=== DATA FOR REVIEW ===

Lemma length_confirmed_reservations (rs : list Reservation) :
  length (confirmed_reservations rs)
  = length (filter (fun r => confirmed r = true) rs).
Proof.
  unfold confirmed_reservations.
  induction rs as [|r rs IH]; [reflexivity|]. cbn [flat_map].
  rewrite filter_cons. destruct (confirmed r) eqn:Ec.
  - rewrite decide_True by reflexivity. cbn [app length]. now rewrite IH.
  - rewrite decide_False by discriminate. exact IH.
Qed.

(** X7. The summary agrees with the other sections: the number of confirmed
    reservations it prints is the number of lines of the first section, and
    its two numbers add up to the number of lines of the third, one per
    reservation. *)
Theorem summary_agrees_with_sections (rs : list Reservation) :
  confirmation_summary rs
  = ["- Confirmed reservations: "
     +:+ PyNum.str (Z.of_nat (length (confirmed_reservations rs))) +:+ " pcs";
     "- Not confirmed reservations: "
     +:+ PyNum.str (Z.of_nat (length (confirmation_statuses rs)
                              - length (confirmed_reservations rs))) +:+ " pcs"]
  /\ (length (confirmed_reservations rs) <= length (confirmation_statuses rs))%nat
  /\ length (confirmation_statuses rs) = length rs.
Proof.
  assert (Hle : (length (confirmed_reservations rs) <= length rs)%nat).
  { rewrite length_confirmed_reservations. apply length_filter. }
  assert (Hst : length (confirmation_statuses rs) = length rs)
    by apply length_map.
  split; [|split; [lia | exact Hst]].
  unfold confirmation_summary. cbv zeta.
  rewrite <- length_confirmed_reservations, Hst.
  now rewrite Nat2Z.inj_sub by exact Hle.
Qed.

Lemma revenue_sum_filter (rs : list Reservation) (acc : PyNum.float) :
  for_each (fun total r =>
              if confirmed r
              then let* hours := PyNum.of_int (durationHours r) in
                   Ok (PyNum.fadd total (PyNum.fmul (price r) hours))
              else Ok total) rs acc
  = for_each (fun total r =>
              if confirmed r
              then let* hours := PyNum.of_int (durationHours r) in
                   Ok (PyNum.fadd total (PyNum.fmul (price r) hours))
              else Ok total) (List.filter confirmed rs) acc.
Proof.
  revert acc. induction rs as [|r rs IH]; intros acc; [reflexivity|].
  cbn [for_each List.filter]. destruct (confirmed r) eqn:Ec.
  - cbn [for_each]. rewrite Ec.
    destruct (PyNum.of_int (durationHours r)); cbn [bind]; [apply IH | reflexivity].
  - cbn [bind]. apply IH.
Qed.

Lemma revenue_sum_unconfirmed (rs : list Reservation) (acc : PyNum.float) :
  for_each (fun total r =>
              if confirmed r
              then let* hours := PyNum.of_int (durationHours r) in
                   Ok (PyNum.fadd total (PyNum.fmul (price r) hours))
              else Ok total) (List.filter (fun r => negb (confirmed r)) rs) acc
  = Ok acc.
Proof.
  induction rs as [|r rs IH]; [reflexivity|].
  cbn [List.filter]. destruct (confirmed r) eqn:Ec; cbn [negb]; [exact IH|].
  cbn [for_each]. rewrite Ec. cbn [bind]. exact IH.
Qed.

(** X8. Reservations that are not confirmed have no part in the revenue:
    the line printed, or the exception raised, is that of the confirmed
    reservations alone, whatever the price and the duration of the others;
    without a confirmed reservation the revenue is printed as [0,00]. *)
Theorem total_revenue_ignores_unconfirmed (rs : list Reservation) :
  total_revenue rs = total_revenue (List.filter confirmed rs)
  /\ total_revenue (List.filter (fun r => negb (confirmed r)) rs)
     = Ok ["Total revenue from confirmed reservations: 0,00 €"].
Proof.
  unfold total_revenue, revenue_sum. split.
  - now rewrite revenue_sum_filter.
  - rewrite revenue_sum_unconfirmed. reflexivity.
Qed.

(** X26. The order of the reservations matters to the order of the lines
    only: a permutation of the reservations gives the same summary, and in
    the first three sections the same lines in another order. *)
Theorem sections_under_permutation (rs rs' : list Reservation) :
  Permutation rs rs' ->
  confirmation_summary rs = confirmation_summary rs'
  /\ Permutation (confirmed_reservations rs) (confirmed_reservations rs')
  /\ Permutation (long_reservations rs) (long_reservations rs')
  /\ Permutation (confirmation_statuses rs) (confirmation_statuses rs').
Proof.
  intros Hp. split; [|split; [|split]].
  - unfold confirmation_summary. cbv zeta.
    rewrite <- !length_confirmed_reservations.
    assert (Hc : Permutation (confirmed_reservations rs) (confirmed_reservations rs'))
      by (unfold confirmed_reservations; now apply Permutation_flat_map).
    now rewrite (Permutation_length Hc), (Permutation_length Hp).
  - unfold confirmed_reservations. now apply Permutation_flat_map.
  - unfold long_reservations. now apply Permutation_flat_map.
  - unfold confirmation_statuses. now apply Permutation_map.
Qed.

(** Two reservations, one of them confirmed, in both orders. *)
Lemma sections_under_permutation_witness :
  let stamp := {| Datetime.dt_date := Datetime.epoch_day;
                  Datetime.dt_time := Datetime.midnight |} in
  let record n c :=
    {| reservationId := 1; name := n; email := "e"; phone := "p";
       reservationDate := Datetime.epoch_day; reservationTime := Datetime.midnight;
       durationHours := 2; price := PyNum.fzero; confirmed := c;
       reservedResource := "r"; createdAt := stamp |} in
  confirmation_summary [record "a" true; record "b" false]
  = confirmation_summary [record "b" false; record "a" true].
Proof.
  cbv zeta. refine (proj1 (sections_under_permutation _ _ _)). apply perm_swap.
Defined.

===
=== DATA FOR REVIEW ===

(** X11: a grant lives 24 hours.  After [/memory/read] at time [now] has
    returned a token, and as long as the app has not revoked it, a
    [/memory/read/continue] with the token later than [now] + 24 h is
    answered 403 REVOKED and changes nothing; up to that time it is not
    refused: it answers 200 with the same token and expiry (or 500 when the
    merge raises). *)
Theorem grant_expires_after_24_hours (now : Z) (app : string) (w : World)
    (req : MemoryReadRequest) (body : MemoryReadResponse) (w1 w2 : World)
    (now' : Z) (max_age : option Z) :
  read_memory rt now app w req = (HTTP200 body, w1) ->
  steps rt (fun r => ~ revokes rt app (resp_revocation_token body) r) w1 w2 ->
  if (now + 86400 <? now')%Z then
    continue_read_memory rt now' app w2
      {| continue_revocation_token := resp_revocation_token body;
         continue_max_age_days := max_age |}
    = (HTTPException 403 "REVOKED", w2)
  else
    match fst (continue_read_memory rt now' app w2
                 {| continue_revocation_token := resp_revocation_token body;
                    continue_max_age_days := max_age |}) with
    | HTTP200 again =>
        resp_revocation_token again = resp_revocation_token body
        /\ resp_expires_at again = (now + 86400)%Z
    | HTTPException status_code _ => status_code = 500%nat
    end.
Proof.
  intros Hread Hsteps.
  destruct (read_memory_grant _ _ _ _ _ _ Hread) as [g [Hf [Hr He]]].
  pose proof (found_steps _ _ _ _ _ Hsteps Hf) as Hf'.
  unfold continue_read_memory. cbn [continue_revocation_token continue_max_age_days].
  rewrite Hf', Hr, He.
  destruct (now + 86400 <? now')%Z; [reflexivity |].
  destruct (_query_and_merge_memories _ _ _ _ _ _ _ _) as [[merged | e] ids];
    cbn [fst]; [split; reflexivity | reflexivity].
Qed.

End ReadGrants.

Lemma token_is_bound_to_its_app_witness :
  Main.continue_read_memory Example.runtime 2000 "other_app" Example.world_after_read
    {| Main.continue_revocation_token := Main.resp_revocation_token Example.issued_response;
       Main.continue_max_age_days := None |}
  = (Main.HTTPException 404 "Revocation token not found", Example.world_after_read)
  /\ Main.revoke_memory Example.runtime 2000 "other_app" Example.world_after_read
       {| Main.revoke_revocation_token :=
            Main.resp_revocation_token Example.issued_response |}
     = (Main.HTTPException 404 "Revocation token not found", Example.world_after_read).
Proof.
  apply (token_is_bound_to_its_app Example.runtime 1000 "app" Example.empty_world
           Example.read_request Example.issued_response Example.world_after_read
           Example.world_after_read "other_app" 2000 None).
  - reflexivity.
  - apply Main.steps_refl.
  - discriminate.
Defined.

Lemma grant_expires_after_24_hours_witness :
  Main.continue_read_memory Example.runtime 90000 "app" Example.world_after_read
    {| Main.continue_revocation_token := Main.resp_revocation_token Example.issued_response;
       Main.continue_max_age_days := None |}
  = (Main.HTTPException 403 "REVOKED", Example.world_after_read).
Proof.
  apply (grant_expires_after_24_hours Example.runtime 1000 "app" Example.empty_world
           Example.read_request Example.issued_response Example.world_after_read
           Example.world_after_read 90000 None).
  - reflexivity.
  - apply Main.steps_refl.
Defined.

===
=== DATA FOR REVIEW ===

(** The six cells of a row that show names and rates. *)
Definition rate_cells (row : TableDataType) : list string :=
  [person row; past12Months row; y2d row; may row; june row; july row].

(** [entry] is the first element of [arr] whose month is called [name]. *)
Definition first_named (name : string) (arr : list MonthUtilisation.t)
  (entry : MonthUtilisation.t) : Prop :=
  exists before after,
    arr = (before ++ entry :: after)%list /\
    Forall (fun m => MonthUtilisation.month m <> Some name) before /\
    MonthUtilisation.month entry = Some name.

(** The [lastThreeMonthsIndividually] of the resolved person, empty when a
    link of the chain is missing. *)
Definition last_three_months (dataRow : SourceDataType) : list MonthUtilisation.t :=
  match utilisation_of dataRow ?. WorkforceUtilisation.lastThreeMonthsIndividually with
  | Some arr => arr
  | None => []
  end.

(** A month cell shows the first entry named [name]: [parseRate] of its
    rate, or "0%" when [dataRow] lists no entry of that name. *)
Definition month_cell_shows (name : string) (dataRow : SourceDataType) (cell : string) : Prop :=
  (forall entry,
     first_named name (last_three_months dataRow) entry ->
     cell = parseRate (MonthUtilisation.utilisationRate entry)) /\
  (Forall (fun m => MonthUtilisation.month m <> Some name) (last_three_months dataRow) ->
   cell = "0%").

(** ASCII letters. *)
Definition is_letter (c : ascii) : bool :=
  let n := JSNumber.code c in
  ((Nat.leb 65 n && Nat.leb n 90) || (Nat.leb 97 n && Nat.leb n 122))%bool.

===

WHAT YOU HAVE TO DO
The expected result is a copy of each line in the records where "reflexivity" appears.

ANSWER
  induction rs as [|r rs IH]; [reflexivity|]. cbn [flat_map].
  - rewrite decide_True by reflexivity. cbn [app length]. now rewrite IH.
  revert acc. induction rs as [|r rs IH]; intros acc; [reflexivity|].
    destruct (PyNum.of_int (durationHours r)); cbn [bind]; [apply IH | reflexivity].
  induction rs as [|r rs IH]; [reflexivity|].
  - rewrite revenue_sum_unconfirmed. reflexivity.
  destruct (now + 86400 <? now')%Z; [reflexivity |].
    cbn [fst]; [split; reflexivity | reflexivity].
  - reflexivity.
  - reflexivity.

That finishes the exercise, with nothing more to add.